DATA SUPPLIED:
%%

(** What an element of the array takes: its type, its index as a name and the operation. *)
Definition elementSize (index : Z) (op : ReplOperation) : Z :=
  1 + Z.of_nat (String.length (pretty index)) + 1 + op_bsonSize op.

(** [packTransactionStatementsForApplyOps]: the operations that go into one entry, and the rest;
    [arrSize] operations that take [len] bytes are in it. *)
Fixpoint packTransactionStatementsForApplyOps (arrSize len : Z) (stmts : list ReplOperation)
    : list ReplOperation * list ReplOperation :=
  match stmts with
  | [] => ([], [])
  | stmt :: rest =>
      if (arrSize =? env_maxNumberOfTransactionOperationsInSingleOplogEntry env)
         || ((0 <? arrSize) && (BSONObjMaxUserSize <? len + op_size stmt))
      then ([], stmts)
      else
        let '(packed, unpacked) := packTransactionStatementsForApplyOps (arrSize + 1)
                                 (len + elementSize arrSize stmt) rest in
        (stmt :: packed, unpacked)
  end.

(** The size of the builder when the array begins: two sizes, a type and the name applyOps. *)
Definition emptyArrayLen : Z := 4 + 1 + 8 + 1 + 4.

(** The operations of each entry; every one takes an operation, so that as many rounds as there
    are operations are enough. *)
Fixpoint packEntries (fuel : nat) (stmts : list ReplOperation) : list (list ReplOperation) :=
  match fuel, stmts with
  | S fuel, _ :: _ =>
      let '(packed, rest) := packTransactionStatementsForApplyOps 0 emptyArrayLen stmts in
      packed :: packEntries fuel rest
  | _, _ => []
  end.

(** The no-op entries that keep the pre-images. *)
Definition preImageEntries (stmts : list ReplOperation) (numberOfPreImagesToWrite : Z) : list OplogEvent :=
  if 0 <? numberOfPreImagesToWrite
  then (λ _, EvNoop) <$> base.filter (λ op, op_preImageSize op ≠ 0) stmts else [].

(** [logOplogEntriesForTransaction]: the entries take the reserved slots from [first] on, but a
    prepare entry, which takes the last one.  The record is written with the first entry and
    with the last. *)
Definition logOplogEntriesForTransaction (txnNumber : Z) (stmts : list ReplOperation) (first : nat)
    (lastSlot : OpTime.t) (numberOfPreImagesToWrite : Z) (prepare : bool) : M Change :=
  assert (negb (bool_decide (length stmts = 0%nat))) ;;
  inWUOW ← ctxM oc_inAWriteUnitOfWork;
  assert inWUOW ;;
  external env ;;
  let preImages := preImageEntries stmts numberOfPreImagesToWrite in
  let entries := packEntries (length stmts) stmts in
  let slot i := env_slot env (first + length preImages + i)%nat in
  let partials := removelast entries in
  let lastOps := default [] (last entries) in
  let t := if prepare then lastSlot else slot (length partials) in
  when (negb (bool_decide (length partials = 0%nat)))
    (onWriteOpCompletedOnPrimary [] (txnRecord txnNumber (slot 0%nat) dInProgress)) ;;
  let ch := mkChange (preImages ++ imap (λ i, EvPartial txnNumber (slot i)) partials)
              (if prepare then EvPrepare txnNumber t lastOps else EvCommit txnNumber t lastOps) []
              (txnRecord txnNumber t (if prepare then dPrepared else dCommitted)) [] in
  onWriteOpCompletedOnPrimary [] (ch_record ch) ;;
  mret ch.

%%
%%

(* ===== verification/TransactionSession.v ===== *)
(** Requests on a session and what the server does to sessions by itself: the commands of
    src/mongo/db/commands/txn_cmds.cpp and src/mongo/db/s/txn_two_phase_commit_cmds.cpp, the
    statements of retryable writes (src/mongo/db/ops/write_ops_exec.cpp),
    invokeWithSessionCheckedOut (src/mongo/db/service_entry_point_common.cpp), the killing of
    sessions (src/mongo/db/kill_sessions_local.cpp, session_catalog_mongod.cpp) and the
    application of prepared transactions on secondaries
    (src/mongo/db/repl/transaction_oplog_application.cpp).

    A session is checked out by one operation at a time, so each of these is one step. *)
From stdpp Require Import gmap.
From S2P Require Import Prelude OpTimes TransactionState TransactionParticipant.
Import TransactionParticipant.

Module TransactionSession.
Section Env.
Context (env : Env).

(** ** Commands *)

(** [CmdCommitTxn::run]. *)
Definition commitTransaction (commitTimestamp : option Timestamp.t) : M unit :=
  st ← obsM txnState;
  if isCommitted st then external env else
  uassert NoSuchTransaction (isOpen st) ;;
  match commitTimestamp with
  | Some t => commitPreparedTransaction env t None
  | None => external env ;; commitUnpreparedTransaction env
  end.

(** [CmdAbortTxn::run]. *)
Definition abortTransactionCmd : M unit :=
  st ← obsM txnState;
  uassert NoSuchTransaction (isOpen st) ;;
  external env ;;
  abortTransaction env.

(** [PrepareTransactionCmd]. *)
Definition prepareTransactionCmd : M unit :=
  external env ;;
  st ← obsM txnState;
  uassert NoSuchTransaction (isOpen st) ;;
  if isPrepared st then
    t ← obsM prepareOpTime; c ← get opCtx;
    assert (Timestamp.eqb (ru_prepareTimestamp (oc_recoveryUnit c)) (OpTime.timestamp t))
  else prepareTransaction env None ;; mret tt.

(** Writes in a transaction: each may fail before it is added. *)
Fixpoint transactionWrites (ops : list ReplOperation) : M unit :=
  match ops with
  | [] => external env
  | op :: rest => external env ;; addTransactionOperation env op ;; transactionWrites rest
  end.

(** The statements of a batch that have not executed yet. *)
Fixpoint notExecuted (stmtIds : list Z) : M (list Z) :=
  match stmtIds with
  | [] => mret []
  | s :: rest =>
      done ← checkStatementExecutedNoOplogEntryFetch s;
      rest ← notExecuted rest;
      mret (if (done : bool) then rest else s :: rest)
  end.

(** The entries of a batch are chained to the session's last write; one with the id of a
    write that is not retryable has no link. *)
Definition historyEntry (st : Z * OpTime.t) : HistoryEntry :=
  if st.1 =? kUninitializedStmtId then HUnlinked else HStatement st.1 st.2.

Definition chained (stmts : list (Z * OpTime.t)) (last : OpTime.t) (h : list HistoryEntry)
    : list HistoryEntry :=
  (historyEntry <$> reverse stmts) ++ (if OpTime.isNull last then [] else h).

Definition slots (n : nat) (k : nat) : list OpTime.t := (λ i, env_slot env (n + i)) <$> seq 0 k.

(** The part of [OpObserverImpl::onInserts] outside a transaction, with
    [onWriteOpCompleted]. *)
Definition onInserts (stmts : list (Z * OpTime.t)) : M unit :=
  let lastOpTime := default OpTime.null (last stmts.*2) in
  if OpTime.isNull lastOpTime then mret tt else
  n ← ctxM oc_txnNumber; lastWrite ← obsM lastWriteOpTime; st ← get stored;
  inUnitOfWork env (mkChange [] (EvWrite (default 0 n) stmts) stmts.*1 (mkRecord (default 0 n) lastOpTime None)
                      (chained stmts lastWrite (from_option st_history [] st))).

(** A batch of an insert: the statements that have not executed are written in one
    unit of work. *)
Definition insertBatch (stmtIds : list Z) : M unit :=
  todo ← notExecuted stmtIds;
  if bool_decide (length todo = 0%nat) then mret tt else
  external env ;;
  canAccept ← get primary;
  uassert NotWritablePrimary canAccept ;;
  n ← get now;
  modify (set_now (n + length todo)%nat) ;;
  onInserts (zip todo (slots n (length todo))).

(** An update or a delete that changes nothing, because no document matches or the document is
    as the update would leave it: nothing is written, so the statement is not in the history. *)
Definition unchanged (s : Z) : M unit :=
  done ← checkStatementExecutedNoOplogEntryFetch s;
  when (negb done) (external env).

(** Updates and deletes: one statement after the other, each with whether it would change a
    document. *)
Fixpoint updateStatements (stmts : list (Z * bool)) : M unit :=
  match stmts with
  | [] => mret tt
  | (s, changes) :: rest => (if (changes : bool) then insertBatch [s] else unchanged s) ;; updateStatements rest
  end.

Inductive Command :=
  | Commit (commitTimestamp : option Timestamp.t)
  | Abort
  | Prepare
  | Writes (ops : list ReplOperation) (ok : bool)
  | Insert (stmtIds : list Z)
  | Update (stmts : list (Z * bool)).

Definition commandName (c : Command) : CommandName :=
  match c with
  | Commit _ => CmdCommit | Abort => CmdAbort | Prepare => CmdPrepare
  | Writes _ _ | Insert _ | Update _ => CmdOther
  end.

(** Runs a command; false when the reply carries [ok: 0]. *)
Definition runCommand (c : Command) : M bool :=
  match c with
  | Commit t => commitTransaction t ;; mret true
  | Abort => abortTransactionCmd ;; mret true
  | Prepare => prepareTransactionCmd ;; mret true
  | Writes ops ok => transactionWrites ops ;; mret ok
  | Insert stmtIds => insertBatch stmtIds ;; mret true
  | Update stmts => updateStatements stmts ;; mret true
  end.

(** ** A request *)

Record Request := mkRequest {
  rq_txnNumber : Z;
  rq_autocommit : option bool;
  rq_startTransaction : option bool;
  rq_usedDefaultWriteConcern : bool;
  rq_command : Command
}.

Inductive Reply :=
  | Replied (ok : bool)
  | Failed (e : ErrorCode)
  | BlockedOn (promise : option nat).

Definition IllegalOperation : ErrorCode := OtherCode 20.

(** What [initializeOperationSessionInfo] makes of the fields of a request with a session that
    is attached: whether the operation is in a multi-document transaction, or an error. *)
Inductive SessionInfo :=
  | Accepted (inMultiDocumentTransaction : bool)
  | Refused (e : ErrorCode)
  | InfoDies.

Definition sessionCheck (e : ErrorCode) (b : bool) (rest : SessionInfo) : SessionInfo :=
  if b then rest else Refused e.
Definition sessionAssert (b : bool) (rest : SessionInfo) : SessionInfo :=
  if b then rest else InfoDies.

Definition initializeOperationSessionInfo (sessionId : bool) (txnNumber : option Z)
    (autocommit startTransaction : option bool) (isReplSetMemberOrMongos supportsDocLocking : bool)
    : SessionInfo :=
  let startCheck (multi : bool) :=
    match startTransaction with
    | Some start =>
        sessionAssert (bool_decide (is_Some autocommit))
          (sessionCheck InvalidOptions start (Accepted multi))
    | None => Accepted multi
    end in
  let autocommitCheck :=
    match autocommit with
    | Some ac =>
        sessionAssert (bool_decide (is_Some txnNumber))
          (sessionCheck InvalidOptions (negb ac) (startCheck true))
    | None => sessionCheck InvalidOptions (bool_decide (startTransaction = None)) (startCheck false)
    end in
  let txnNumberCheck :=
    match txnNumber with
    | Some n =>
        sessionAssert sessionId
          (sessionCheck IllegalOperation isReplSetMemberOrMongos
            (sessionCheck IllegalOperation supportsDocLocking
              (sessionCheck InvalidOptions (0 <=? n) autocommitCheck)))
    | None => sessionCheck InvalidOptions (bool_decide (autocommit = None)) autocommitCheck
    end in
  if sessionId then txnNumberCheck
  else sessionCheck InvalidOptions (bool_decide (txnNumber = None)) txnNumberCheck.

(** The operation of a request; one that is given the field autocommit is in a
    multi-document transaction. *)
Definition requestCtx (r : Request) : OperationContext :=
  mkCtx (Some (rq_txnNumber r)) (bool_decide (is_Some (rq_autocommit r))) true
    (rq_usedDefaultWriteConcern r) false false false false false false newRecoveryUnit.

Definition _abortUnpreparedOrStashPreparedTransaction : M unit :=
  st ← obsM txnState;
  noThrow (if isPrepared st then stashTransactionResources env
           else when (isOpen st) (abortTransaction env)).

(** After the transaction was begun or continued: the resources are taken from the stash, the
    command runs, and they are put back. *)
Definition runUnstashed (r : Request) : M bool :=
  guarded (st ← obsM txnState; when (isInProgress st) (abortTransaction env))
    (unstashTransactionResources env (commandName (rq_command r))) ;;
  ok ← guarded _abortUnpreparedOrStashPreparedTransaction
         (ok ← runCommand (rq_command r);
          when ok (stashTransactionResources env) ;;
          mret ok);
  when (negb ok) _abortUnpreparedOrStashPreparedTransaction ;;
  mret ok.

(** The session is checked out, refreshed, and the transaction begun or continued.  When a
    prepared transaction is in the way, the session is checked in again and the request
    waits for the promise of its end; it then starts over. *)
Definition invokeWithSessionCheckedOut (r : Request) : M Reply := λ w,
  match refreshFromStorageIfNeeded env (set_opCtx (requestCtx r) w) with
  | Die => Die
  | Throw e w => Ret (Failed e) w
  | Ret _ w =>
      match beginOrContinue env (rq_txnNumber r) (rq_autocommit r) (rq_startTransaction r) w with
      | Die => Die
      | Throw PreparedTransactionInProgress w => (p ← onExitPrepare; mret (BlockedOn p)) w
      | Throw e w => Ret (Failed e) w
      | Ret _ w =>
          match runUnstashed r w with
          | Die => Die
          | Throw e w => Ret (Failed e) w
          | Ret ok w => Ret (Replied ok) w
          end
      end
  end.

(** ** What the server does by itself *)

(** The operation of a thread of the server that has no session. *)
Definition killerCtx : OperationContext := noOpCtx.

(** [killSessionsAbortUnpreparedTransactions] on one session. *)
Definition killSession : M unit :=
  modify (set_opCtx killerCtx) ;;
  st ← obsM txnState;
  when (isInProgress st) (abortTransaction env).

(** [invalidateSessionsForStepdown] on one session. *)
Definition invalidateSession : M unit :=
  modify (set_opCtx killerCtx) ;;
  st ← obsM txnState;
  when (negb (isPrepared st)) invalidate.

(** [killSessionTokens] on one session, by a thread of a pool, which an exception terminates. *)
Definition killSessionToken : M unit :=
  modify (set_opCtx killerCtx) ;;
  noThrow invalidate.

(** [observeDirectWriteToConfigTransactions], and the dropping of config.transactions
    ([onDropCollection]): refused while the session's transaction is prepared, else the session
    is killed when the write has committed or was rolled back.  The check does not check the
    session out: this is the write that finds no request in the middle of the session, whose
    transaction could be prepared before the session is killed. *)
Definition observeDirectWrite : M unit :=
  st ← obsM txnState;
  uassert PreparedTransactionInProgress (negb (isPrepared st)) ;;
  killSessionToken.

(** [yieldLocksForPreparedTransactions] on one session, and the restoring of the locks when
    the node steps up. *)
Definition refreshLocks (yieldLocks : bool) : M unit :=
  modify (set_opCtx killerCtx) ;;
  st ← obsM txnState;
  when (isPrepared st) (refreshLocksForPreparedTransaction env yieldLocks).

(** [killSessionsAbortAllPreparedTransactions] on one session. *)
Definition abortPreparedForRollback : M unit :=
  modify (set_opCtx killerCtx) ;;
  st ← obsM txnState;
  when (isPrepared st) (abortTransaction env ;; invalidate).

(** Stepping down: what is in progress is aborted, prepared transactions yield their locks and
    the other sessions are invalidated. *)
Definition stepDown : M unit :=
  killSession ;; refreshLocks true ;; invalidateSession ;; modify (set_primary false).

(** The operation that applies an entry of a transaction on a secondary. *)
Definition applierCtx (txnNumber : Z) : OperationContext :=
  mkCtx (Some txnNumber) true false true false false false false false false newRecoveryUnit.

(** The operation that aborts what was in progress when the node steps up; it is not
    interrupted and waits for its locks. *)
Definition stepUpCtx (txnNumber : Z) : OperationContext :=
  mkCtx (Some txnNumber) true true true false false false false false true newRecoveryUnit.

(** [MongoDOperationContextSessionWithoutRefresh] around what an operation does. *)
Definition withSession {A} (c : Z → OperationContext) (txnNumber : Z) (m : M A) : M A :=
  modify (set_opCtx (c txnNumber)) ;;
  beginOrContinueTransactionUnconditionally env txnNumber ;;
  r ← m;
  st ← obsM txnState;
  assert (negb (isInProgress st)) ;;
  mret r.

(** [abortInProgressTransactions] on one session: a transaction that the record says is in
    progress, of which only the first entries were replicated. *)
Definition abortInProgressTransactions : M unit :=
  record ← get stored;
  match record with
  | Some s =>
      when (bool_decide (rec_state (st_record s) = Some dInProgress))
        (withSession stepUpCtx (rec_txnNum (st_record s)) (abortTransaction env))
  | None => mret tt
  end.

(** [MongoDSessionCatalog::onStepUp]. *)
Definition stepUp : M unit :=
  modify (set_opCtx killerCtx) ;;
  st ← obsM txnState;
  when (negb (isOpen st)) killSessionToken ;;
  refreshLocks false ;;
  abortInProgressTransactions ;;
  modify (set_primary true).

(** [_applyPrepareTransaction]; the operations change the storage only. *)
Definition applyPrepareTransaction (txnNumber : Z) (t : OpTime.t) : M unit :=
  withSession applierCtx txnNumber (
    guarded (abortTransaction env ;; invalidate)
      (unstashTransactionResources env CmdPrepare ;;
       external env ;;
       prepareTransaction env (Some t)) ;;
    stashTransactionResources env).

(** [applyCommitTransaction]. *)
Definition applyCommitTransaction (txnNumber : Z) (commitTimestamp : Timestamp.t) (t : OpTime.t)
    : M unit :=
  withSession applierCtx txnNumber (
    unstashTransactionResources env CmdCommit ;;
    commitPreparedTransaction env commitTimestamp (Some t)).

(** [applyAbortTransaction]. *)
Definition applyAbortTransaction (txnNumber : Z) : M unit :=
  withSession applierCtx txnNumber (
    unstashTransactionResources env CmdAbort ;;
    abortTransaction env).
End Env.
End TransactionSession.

%%
%%

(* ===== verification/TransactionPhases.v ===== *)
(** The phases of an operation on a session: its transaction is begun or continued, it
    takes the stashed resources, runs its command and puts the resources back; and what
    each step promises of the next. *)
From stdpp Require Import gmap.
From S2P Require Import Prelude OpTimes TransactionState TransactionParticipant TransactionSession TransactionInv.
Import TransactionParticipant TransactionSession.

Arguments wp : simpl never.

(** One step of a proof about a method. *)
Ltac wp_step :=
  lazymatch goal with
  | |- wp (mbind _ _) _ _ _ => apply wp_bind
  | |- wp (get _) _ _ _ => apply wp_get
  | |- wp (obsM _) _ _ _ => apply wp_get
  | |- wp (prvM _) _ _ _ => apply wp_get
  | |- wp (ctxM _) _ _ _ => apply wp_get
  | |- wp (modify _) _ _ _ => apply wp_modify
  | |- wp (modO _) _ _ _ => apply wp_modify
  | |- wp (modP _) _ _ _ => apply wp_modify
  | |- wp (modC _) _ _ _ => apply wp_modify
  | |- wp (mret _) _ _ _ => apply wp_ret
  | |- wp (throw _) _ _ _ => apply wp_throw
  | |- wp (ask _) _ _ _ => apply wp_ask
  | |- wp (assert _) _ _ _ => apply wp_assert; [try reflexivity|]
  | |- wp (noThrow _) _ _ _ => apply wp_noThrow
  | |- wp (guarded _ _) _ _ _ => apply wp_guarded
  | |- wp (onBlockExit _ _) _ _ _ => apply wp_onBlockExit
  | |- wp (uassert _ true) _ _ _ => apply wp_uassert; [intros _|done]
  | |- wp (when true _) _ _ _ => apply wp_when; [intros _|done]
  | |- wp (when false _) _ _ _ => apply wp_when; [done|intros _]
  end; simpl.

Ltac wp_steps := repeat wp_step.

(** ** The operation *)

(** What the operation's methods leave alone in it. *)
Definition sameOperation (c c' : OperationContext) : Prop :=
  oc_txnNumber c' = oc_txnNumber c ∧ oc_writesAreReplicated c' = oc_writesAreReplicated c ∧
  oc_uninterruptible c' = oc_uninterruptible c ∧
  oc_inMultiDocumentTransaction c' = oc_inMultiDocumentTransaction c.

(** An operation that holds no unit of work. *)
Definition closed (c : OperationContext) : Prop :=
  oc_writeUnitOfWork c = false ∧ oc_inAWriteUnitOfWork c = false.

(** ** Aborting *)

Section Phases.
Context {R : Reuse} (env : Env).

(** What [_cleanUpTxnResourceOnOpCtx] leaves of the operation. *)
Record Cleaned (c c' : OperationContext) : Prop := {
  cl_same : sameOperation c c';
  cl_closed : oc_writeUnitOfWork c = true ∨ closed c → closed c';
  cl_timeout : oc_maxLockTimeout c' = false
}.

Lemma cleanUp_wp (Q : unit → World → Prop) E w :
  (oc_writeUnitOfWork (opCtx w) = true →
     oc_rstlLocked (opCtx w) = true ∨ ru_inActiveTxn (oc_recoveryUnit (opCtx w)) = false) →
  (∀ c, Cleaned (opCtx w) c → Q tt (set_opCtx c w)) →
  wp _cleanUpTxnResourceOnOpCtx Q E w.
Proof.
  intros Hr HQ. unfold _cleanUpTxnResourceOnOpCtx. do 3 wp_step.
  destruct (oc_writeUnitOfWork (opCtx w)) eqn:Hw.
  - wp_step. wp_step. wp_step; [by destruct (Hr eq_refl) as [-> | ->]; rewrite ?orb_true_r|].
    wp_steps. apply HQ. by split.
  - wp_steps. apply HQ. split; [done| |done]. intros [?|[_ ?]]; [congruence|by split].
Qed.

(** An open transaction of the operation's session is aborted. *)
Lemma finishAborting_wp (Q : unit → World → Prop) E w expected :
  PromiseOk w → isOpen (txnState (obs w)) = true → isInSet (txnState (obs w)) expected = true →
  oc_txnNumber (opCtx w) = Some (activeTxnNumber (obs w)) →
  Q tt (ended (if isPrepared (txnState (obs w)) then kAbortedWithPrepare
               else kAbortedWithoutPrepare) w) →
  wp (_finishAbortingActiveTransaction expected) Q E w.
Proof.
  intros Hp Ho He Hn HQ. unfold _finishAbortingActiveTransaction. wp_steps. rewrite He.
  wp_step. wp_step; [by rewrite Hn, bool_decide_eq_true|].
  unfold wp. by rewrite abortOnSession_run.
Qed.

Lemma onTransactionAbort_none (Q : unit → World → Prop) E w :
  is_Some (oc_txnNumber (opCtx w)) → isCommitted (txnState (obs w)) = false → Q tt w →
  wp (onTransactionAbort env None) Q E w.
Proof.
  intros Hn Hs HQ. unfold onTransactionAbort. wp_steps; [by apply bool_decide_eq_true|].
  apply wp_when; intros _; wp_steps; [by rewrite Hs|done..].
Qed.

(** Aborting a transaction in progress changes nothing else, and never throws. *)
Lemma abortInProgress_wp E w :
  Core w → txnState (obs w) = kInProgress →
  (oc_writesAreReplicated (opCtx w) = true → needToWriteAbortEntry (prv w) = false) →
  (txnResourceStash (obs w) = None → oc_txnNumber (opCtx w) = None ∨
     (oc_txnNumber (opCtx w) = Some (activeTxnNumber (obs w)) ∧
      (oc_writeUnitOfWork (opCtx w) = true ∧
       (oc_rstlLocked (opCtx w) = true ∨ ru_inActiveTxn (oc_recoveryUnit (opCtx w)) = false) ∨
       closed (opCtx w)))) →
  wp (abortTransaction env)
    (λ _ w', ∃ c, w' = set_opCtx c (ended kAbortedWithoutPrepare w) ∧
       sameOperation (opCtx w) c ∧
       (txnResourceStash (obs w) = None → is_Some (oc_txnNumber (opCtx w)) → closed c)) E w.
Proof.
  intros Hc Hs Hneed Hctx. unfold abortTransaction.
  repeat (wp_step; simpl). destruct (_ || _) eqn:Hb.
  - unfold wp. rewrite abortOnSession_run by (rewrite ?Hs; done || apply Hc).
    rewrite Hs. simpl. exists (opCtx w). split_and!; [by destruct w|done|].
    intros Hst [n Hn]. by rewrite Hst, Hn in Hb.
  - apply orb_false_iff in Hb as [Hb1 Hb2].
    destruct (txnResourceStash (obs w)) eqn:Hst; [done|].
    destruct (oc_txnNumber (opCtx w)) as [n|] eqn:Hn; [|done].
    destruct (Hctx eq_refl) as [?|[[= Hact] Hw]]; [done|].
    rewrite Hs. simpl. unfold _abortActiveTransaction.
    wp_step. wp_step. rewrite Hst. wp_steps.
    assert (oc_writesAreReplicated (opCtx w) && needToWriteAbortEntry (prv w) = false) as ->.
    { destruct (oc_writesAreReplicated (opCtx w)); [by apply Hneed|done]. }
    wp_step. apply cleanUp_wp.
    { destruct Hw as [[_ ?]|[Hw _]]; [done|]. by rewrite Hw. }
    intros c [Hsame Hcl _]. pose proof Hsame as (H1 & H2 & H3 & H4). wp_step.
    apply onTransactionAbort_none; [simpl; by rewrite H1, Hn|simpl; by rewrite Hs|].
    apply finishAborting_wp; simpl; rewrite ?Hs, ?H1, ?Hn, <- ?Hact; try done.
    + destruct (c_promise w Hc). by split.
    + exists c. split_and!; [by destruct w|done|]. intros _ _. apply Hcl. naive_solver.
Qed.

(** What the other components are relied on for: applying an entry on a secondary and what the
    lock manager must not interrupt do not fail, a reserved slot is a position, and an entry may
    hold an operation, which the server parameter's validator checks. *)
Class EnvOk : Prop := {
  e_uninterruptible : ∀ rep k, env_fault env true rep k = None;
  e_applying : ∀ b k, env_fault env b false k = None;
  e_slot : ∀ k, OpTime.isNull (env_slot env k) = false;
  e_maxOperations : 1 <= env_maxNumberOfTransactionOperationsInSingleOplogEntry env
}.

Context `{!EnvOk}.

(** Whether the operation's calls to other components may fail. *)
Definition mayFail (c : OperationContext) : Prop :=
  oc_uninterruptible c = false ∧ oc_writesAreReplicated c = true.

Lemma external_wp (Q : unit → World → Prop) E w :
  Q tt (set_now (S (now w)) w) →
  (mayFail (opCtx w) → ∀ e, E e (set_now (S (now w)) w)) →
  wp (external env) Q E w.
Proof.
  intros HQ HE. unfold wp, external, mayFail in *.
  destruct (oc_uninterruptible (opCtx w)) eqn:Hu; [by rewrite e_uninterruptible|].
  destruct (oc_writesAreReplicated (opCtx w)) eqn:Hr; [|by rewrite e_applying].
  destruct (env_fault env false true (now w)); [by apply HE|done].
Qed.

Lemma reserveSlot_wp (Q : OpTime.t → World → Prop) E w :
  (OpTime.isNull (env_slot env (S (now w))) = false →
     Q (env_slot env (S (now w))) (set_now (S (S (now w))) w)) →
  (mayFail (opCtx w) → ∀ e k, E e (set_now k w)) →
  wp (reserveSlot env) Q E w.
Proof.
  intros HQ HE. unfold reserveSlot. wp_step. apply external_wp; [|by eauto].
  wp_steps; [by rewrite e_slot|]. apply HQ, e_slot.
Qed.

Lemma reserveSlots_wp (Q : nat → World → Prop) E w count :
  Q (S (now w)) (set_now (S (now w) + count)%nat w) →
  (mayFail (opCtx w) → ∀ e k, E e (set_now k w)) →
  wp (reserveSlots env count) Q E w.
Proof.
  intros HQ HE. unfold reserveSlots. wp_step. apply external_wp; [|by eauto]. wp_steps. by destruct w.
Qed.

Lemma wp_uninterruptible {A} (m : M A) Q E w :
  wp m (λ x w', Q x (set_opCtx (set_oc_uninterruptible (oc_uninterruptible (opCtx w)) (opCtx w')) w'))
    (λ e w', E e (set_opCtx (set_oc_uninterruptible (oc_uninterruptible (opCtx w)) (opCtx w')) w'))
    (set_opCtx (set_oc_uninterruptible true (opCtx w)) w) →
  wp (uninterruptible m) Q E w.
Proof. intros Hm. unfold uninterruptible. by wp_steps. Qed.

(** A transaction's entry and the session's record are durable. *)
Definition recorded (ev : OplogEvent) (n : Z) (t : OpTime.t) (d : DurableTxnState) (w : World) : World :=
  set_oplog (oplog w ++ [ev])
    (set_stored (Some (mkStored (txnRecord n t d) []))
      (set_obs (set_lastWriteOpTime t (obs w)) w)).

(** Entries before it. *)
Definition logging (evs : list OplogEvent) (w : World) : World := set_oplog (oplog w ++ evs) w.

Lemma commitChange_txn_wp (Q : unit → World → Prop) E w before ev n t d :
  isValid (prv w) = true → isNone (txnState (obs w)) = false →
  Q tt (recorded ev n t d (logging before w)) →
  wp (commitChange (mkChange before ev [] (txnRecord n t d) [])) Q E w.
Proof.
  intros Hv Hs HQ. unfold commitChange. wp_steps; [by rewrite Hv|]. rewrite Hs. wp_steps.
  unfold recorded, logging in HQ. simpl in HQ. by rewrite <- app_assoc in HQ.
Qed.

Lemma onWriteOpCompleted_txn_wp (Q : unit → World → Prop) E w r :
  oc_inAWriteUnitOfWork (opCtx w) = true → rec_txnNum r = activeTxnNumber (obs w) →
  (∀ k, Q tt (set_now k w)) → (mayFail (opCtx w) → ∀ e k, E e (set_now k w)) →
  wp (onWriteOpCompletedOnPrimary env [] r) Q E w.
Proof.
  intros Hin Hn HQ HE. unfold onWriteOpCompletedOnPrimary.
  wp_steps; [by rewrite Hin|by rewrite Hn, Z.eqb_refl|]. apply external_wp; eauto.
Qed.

%%

ACTIVITY: In the listing above, find the line with "(** A transaction's" and the line with "Lemma onWriteOpCompleted_txn_wp (Q"; set down exactly those two lines and every line between them, nothing more.

EXERCISE ANSWER:
(** A transaction's entry and the session's record are durable. *)
Definition recorded (ev : OplogEvent) (n : Z) (t : OpTime.t) (d : DurableTxnState) (w : World) : World :=
  set_oplog (oplog w ++ [ev])
    (set_stored (Some (mkStored (txnRecord n t d) []))
      (set_obs (set_lastWriteOpTime t (obs w)) w)).

(** Entries before it. *)
Definition logging (evs : list OplogEvent) (w : World) : World := set_oplog (oplog w ++ evs) w.

Lemma commitChange_txn_wp (Q : unit → World → Prop) E w before ev n t d :
  isValid (prv w) = true → isNone (txnState (obs w)) = false →
  Q tt (recorded ev n t d (logging before w)) →
  wp (commitChange (mkChange before ev [] (txnRecord n t d) [])) Q E w.
Proof.
  intros Hv Hs HQ. unfold commitChange. wp_steps; [by rewrite Hv|]. rewrite Hs. wp_steps.
  unfold recorded, logging in HQ. simpl in HQ. by rewrite <- app_assoc in HQ.
Qed.

Lemma onWriteOpCompleted_txn_wp (Q : unit → World → Prop) E w r :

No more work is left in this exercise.